The ability to attract additional funding is largely determined by the extent to which the organization is able to provide the necessary insight into, and correct substantiation of, the cash flows, assuming sufficient repayment capacity. This means that extra attention must be paid to the design of the processes, the mutual communication and the quality of the available data. Although these are matters that must be arranged in the operational process, this often does not happen automatically. It is therefore desirable for directors to keep a close eye and at least discuss the progress made in this area with the responsible manager(s).
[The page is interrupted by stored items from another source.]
(* ===== verification/PyDec.v ===== *)
(** Python's [decimal.Decimal]: exact decimals with a sign, a coefficient and
    an exponent; comparison by value; arithmetic that rounds to the precision of
    the context; parsing, [format(d, 'f')] and [Decimal(str(float))].  Exponent
    limits of the context (beyond 10 ^ 999999) are not modelled. *)

From Stdlib Require Import SpecFloat.
From S2P Require Import Prelude PyStr PyFloat.

Record dec : Type := Dec { d_neg : bool; d_coef : Z; d_exp : Z }.

Inductive decimal : Type := DFin (d : dec) | DInf (neg : bool) | DNan.

#[export] Instance dec_eq_dec : EqDecision dec.
Proof. solve_decision. Defined.

Definition d_zero : dec := Dec false 0 0.
Definition d_of_Z (z : Z) : dec := Dec (z <? 0) (Z.abs z) 0.

Definition d_wf (d : dec) : Prop := 0 <= d_coef d.

Definition d_signed (d : dec) : Z := if d_neg d then - d_coef d else d_coef d.

(** The value of [d] in units of [10 ^ e], exact when [e <= d_exp d]. *)
Definition d_at (e : Z) (d : dec) : Z := d_signed d * 10 ^ (d_exp d - e).

(** Comparison by value, at the smaller exponent. *)
Definition d_compare (x y : dec) : comparison :=
  let e := Z.min (d_exp x) (d_exp y) in d_at e x ?= d_at e y.
Definition d_eqb (x y : dec) : bool := match d_compare x y with Eq => true | _ => false end.
Definition d_ltb (x y : dec) : bool := match d_compare x y with Lt => true | _ => false end.
Definition d_leb (x y : dec) : bool := match d_compare x y with Gt => false | _ => true end.
Definition d_gtb (x y : dec) : bool := d_ltb y x.

Definition d_abs (d : dec) : dec := Dec false (d_coef d) (d_exp d).

(** [len(d.as_tuple().digits)] and [d.adjusted()]. *)
Definition d_digits (d : dec) : Z := num_digits (d_coef d).
Definition d_adjusted (d : dec) : Z := d_exp d + d_digits d - 1.

(** ** Arithmetic in a context of precision [prec] (ROUND_HALF_EVEN) *)

Definition half_even (c p : Z) : Z :=
  let q := c / p in
  let r := c mod p in
  match 2 * r ?= p with
  | Lt => q
  | Gt => q + 1
  | Eq => if Z.even q then q else q + 1
  end.

Definition d_fix (prec : Z) (d : dec) : dec :=
  let drop := d_digits d - prec in
  if drop <=? 0 then d
  else
    let c := half_even (d_coef d) (10 ^ drop) in
    if num_digits c <=? prec then Dec (d_neg d) c (d_exp d + drop)
    else Dec (d_neg d) (c / 10) (d_exp d + drop + 1).

Definition d_make (z e : Z) : dec := Dec (z <? 0) (Z.abs z) e.

Definition d_add (prec : Z) (x y : dec) : dec :=
  let e := Z.min (d_exp x) (d_exp y) in
  d_fix prec (d_make (d_at e x + d_at e y) e).

Definition d_mul (prec : Z) (x y : dec) : dec :=
  d_fix prec (Dec (xorb (d_neg x) (d_neg y)) (d_coef x * d_coef y) (d_exp x + d_exp y)).

(** [sum(values, Decimal(0))] *)
Definition d_sum (prec : Z) (l : list dec) : dec := fold_left (d_add prec) l d_zero.

(** ** Text *)

Fixpoint zeros (n : nat) : list Z := match n with O => [] | S n => 0 :: zeros n end.

(** [format(d, 'f')]: positional notation, every digit of the coefficient. *)
Definition d_format (d : dec) : string :=
  let ds := digits (d_coef d) in
  let body :=
    if 0 <=? d_exp d then
      string_of (map digit_char (if d_coef d =? 0 then [0] else (ds ++ zeros (Z.to_nat (d_exp d)))%list))
    else
      let frac := Z.to_nat (- d_exp d) in
      let ds := (zeros (S frac - length ds) ++ ds)%list in
      let ip := firstn (length ds - frac) ds in
      string_of (map digit_char ip) ++ "." ++ string_of (map digit_char (skipn (length ds - frac) ds))
  in if d_neg d then "-" ++ body else body.

(** Characters of [s] other than underscores. *)
Definition drop_us (s : string) : string :=
  string_of (List.filter (fun c => negb (Ascii.eqb c "_")) (chars_of s)).

Definition parse_digits (s : string) : option (list ascii) :=
  if str_forall is_decimal s then Some (chars_of s) else None.

(** [Decimal(text)]; [None] is [decimal.InvalidOperation]. *)
Definition d_parse (text : string) : option decimal :=
  let '(neg, s) := split_sign (drop_us (strip text)) in
  let l := lower s in
  if mem l ["inf"; "infinity"] then Some (DInf neg)
  else if startswith "nan" l && str_forall is_decimal (String.substring 3 (String.length l) l)
       then Some DNan
  else if startswith "snan" l && str_forall is_decimal (String.substring 4 (String.length l) l)
       then Some DNan
  else '(c, e) ← parse_number parse_digits s; Some (DFin (Dec neg c e)).

Example d_parse_ex :
  map d_parse ["1.50"; "-2e3"; ".5"; "5."; "NaN"; "Infinity"; "1e"; "0x1"; ""] =
  [ Some (DFin (Dec false 150 (-2))); Some (DFin (Dec true 2 3)); Some (DFin (Dec false 5 (-1)));
    Some (DFin (Dec false 5 0)); Some DNan; Some (DInf false); None; None; None ].
Proof. vm_compute. reflexivity. Qed.

(** [Decimal(str(x))] for a float: [repr] prints positional notation, with a
    final [.0] on whole numbers, when the decimal point falls within sixteen
    digits, and scientific notation otherwise. *)
Definition d_of_float (f : float) : decimal :=
  match f with
  | S754_nan => DNan
  | S754_infinity s => DInf s
  | S754_zero s => DFin (Dec s 0 (-1))
  | S754_finite s m e =>
      let '(c, x) := f_shortest m e in
      let point := num_digits c + x in
      if (-4 <? point) && (point <=? 16) && (0 <=? x)
      then DFin (Dec s (c * 10 ^ (x + 1)) (-1))
      else DFin (Dec s c x)
  end.

Example d_of_float_ex :
  map (fun s => d_of_float (f_lit s)) ["500"; "0.25"; "1e22"; "1e-5"; "-3"; "0"] =
  [ DFin (Dec false 5000 (-1)); DFin (Dec false 25 (-2)); DFin (Dec false 1 22);
    DFin (Dec false 1 (-5)); DFin (Dec true 30 (-1)); DFin (Dec false 0 (-1)) ].
Proof. vm_compute. reflexivity. Qed.

(** ** Exactness *)

Lemma d_at_shift e e' d : e' <= e <= d_exp d -> d_at e' d = d_at e d * 10 ^ (e - e').
Proof.
  intros H. unfold d_at. rewrite <-Z.mul_assoc, <-Z.pow_add_r by lia. do 2 f_equal. lia.
Qed.

Lemma pow10_pos k : 0 <= k -> 0 < 10 ^ k.
Proof. intros. apply Z.pow_pos_nonneg; lia. Qed.

Lemma compare_scale a b k : 0 < k -> (a * k ?= b * k) = (a ?= b).
Proof.
  intros Hk. destruct (Z.compare_spec a b) as [->|H|H].
  - apply Z.compare_refl.
  - apply Z.compare_lt_iff. nia.
  - apply Z.compare_gt_iff. nia.
Qed.

(** Comparison may be taken at any common exponent. *)
Lemma d_compare_at e x y :
  e <= d_exp x -> e <= d_exp y -> d_compare x y = (d_at e x ?= d_at e y).
Proof.
  intros Hx Hy. unfold d_compare. set (m := Z.min _ _).
  rewrite (d_at_shift m e x), (d_at_shift m e y) by lia.
  symmetry. apply compare_scale, pow10_pos. lia.
Qed.

Lemma d_fix_id prec d : d_digits d <= prec -> d_fix prec d = d.
Proof. intros H. unfold d_fix. rewrite (proj2 (Z.leb_le _ _)); [done|lia]. Qed.

Lemma d_make_at z e e' : e' <= e -> d_at e' (d_make z e) = z * 10 ^ (e - e').
Proof.
  intros H. unfold d_at, d_signed, d_make; simpl. destruct (Z.ltb_spec z 0); f_equal; lia.
Qed.

(** A sum is exact when its digits fit the precision. *)
Lemma d_add_exact prec x y :
  let e := Z.min (d_exp x) (d_exp y) in
  1 <= prec -> Z.abs (d_at e x + d_at e y) < 10 ^ prec ->
  d_exp (d_add prec x y) = e /\ d_at e (d_add prec x y) = d_at e x + d_at e y.
Proof.
  intros e Hp Hb. unfold d_add. rewrite d_fix_id.
  - split; [done|]. by rewrite d_make_at, Z.sub_diag, Z.pow_0_r, Z.mul_1_r by lia.
  - unfold d_digits; simpl. fold e. apply num_digits_le; lia.
Qed.

Lemma d_wf_bound d : d_wf d -> d_coef d < 10 ^ d_digits d.
Proof.
  intros H. apply num_digits_le; [done|by apply num_digits_pos|]. unfold d_digits. lia.
Qed.

(** A product is exact when the precision holds the digits of both factors. *)
Lemma d_mul_exact prec x y :
  d_wf x -> d_wf y -> d_digits x + d_digits y <= prec ->
  d_mul prec x y
  = Dec (xorb (d_neg x) (d_neg y)) (d_coef x * d_coef y) (d_exp x + d_exp y).
Proof.
  intros Hx Hy Hp. unfold d_mul. apply d_fix_id. unfold d_digits; simpl.
  pose proof (num_digits_pos _ Hx). pose proof (num_digits_pos _ Hy).
  unfold d_digits in *. apply num_digits_le; [unfold d_wf in *; nia|lia|].
  eapply Z.lt_le_trans with (10 ^ num_digits (d_coef x) * 10 ^ num_digits (d_coef y)).
  - pose proof (d_wf_bound x Hx). pose proof (d_wf_bound y Hy).
    unfold d_digits, d_wf in *. apply Z.mul_lt_mono_nonneg; lia.
  - rewrite <-Z.pow_add_r by lia. apply Z.pow_le_mono_r; lia.
Qed.

(** Repeated addition is exact as long as every running total fits. *)
Lemma d_sum_from_exact prec e B l acc :
  1 <= prec -> Forall (fun d => e <= d_exp d /\ Z.abs (d_at e d) <= B) l ->
  e <= d_exp acc ->
  Z.abs (d_at e acc) + Z.of_nat (length l) * B < 10 ^ prec ->
  e <= d_exp (fold_left (d_add prec) l acc) /\
  d_at e (fold_left (d_add prec) l acc) = d_at e acc + zsum (map (d_at e) l).
Proof.
  intros Hp Hl. revert acc; induction Hl as [|d l [Hd HB] Hl IH]; intros acc Ha Hb; simpl; [lia|].
  change (length (d :: l)) with (S (length l)) in Hb. rewrite Nat2Z.inj_succ in Hb.
  set (m := Z.min (d_exp acc) (d_exp d)).
  assert (Hm : e <= m) by lia.
  assert (Hpw := pow10_pos (m - e) ltac:(lia)).
  assert (Hsum : Z.abs (d_at m acc + d_at m d) < 10 ^ prec).
  { rewrite (d_at_shift m e acc), (d_at_shift m e d) in * by lia.
    assert (0 <= Z.of_nat (length l) * B) by nia. nia. }
  destruct (d_add_exact prec acc d Hp Hsum) as [He Hv]. fold m in He, Hv.
  assert (Hadd : d_at e (d_add prec acc d) = d_at e acc + d_at e d).
  { rewrite (d_at_shift m e (d_add prec acc d)), Hv by lia.
    rewrite (d_at_shift m e acc), (d_at_shift m e d) by lia. lia. }
  destruct (IH (d_add prec acc d)) as [H1 H2]; [lia| |].
  - rewrite Hadd. lia.
  - split; [done|]. rewrite H2, Hadd. lia.
Qed.

Lemma d_ltb_at e x y : e <= d_exp x -> e <= d_exp y -> d_ltb x y = (d_at e x <? d_at e y).
Proof. intros. unfold d_ltb. by rewrite (d_compare_at e). Qed.

Lemma d_eqb_at e x y : e <= d_exp x -> e <= d_exp y -> d_eqb x y = (d_at e x =? d_at e y).
Proof.
  intros. unfold d_eqb. rewrite (d_compare_at e) by done.
  destruct (Z.compare_spec (d_at e x) (d_at e y)); symmetry;
    [apply Z.eqb_eq|apply Z.eqb_neq|apply Z.eqb_neq]; lia.
Qed.

Create HintDb decimals.
#[export] Hint Resolve pow10_pos d_wf_bound : decimals.

(** ** Parsed decimals are well formed *)

Lemma parse_digits_ok s l : parse_digits s = Some l -> Forall (fun c => is_decimal c = true) l.
Proof.
  unfold parse_digits. case_match; [|done]. intros [= <-].
  rewrite str_forall_chars in H. induction (chars_of s); simpl in *; [constructor|].
  bools. constructor; auto.
Qed.

Lemma undigits_chars_nonneg l :
  Forall (fun c => is_decimal c = true) l -> 0 <= undigits (map char_digit l).
Proof.
  intros Hl. apply undigits_bound. induction Hl as [|c l Hc Hl IH]; simpl; constructor; [|done].
  unfold is_decimal, in_range in Hc. bools. unfold char_digit. lia.
Qed.

Lemma parse_number_nonneg s c e : parse_number parse_digits s = Some (c, e) -> 0 <= c.
Proof.
  unfold parse_number. destruct (partition "e" (lower s)) as [[mant he] ex].
  destruct (partition "." mant) as [[ip hp] fp].
  destruct (parse_digits ip) as [di|] eqn:Ei; simpl; [|done].
  destruct (parse_digits fp) as [df|] eqn:Ef; simpl; [|done].
  case_match; [done|].
  assert (Hc : 0 <= undigits (map char_digit (di ++ df))).
  { apply undigits_chars_nonneg, Forall_app. eauto using parse_digits_ok. }
  case_match; [by intros [= <- _]|].
  destruct (split_sign ex) as [neg ed]. destruct (parse_digits ed); simpl; [|done].
  case_match; [done|]. by intros [= <- _].
Qed.

Lemma d_parse_wf t d : d_parse t = Some (DFin d) -> d_wf d.
Proof.
  unfold d_parse. destruct (split_sign _) as [neg s]. repeat case_match; try done.
  destruct (parse_number parse_digits s) as [[c e]|] eqn:E; simpl; [|done].
  intros [= <-]. unfold d_wf; simpl. by eapply parse_number_nonneg.
Qed.

(** A well-formed decimal above zero carries no minus sign. *)
Lemma d_gt_zero d : d_wf d -> d_gtb d d_zero = true -> d_neg d = false /\ 0 < d_coef d.
Proof.
  intros Hw. unfold d_gtb. rewrite (d_ltb_at (Z.min 0 (d_exp d))) by (simpl; lia).
  intros H%Z.ltb_lt. unfold d_wf in Hw. unfold d_at, d_signed in H; simpl in H.
  pose proof (pow10_pos (d_exp d - Z.min 0 (d_exp d)) ltac:(lia)).
  destruct (d_neg d); split; try done; nia.
Qed.

#[export] Hint Resolve d_parse_wf : decimals.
It is also good for directors to be aware of the most important agreements in the financing contracts. For example: when must the (un)audited annual figures or the calculation of the bank covenants be submitted; what are the consequences of breaching the covenants; what conditions apply to obtaining a waiver? Although there is a whole process involved, it is good to realize that, worst case, failure to meet certain obligations in the contract can lead to an event of default and ultimately even a loan falling due.
CONTROL OPTIONS
In addition to making agreements to provide insight into cash flows, it is at least as important to know which instruments a director has to prevent a shortage of liquid assets. Before discussing this with financiers or possible shareholders, experience shows that they will often first demand that costs and revenues be closely scrutinized. Furthermore, outside the organization additional financing can be sought from banks or a ministry.
If available, a shareholder can be asked for additional capital. Which one should be approached first, again depends on the situation. In times of uncertainty, or when the financiers have financed a large amount (this can be determined using the net debt/EBITDA or Loan to Value), it is common to approach the potential shareholders first.
After all, because of the uncertainty about the future or the size of their current exposure, financiers will be reluctant to put extra money into the company. It is important to inform shareholders during good times and to keep them informed in the regular reporting cycle. To avoid being taken by surprise, they should be informed immediately of any development that could have a major impact. If the company is doing well and investments are needed to facilitate growth, for example, the financiers can be consulted first. Whether they are prepared to provide additional financing depends on several factors (such as the nature of the investment plans and the robustness of the forecasts provided), but the basic attitude will often be positive.
CONCLUSION
The importance of understanding the development of cash flows is not purely an operational matter. Cash flows play an important role in the continuity and flexibility of the business, the ability to invest, the timely identification of risks and the determination of the value of the business. For these reasons cash flows deserve attention at board level. To obtain good insights, the relationship with internal and external stakeholders, the agreements made with financiers and the measures to adjust play an important role. In all these matters, timeliness, predictability and accuracy are key to continuity and therefore important for a director. It is advisable to continuously invest in and pay attention to these issues.